Source information:

· · ·

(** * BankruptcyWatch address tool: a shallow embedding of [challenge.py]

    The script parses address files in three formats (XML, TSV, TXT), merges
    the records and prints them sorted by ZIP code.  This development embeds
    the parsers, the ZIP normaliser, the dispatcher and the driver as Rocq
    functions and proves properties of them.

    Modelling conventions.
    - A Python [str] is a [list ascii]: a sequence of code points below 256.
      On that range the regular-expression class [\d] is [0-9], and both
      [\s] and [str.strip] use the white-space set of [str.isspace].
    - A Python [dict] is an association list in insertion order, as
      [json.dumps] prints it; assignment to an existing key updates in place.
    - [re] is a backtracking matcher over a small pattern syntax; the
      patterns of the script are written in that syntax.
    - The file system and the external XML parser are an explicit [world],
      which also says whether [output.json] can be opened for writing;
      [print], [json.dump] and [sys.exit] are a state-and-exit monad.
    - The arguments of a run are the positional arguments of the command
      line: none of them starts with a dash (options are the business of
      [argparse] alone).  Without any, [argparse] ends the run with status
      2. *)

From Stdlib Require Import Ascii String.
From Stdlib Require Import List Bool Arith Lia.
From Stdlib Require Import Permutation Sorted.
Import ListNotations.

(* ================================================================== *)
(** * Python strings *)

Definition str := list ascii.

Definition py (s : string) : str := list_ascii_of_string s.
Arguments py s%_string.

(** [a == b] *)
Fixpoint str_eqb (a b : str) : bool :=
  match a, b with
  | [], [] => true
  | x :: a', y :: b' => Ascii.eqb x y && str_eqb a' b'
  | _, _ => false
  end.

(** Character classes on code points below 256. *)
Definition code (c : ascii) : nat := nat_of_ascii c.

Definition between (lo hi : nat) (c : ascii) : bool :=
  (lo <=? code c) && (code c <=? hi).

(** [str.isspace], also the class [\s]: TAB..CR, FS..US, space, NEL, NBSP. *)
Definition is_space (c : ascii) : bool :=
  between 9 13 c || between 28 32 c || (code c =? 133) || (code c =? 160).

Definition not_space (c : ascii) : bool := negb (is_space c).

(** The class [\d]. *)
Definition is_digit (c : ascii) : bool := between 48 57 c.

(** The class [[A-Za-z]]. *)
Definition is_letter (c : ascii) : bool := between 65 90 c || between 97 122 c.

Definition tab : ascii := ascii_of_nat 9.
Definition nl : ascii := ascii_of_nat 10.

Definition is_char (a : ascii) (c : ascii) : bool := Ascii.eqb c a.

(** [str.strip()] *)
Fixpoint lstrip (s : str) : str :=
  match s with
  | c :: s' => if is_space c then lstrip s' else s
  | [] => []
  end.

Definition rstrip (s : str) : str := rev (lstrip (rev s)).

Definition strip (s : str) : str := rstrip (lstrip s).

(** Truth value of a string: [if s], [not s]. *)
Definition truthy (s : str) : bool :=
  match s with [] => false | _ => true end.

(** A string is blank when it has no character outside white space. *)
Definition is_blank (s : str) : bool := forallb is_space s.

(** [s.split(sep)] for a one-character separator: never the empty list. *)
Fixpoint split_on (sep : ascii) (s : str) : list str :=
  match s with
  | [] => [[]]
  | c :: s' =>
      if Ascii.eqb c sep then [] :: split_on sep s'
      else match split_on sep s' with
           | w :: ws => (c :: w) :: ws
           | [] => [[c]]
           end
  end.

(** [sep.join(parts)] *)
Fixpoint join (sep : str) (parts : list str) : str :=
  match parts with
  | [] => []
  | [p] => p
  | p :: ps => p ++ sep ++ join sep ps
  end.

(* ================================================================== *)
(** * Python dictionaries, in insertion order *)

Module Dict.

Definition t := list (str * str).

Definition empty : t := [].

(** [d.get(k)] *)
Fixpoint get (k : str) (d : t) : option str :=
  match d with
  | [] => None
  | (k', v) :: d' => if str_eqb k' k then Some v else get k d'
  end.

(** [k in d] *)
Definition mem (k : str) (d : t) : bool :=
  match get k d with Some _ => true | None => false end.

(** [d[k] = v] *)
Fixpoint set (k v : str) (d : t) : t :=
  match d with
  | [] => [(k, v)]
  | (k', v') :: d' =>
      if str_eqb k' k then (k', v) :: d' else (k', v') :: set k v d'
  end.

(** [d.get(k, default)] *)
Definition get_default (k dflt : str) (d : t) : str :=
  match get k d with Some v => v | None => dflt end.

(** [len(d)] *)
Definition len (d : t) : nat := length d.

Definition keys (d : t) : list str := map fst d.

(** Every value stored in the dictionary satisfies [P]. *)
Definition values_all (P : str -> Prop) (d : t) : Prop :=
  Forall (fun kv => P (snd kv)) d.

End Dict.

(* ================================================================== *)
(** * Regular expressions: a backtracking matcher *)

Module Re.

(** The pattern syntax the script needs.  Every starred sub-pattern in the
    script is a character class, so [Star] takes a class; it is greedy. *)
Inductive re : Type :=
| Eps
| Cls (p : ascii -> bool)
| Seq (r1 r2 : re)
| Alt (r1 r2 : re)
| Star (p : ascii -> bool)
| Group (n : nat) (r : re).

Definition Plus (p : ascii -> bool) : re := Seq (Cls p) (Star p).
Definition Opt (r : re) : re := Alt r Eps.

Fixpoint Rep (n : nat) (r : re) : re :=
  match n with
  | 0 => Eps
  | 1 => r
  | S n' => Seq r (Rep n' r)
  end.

· · ·

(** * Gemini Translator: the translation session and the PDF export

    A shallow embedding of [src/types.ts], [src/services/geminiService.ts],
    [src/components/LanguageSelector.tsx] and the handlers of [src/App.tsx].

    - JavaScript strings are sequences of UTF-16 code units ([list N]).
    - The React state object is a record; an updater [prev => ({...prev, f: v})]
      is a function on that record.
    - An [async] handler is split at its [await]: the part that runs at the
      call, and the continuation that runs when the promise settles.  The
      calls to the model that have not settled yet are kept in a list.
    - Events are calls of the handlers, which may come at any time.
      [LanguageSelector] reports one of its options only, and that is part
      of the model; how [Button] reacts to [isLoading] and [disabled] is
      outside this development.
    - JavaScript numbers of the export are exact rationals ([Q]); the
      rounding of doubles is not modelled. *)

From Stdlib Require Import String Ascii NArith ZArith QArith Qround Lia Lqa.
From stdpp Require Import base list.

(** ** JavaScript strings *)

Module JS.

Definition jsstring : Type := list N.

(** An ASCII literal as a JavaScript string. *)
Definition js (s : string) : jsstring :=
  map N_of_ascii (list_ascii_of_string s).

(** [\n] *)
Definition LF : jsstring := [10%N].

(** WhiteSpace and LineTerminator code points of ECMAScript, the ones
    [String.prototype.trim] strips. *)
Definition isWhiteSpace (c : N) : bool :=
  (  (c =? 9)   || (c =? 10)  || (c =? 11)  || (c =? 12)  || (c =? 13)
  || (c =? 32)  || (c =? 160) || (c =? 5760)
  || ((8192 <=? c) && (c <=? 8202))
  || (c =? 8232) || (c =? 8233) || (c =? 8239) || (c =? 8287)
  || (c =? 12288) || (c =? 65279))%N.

· · ·

Problem description: Starting at the line above that holds "Definition is_char (a" and ending at the line that holds "Definition t := list (str * str).", transcribe each line exactly and include no other lines.

Solution for this problem:
Definition is_char (a : ascii) (c : ascii) : bool := Ascii.eqb c a.

(** [str.strip()] *)
Fixpoint lstrip (s : str) : str :=
  match s with
  | c :: s' => if is_space c then lstrip s' else s
  | [] => []
  end.

Definition rstrip (s : str) : str := rev (lstrip (rev s)).

Definition strip (s : str) : str := rstrip (lstrip s).

(** Truth value of a string: [if s], [not s]. *)
Definition truthy (s : str) : bool :=
  match s with [] => false | _ => true end.

(** A string is blank when it has no character outside white space. *)
Definition is_blank (s : str) : bool := forallb is_space s.

(** [s.split(sep)] for a one-character separator: never the empty list. *)
Fixpoint split_on (sep : ascii) (s : str) : list str :=
  match s with
  | [] => [[]]
  | c :: s' =>
      if Ascii.eqb c sep then [] :: split_on sep s'
      else match split_on sep s' with
           | w :: ws => (c :: w) :: ws
           | [] => [[c]]
           end
  end.

(** [sep.join(parts)] *)
Fixpoint join (sep : str) (parts : list str) : str :=
  match parts with
  | [] => []
  | [p] => p
  | p :: ps => p ++ sep ++ join sep ps
  end.

(* ================================================================== *)
(** * Python dictionaries, in insertion order *)

Module Dict.

Definition t := list (str * str).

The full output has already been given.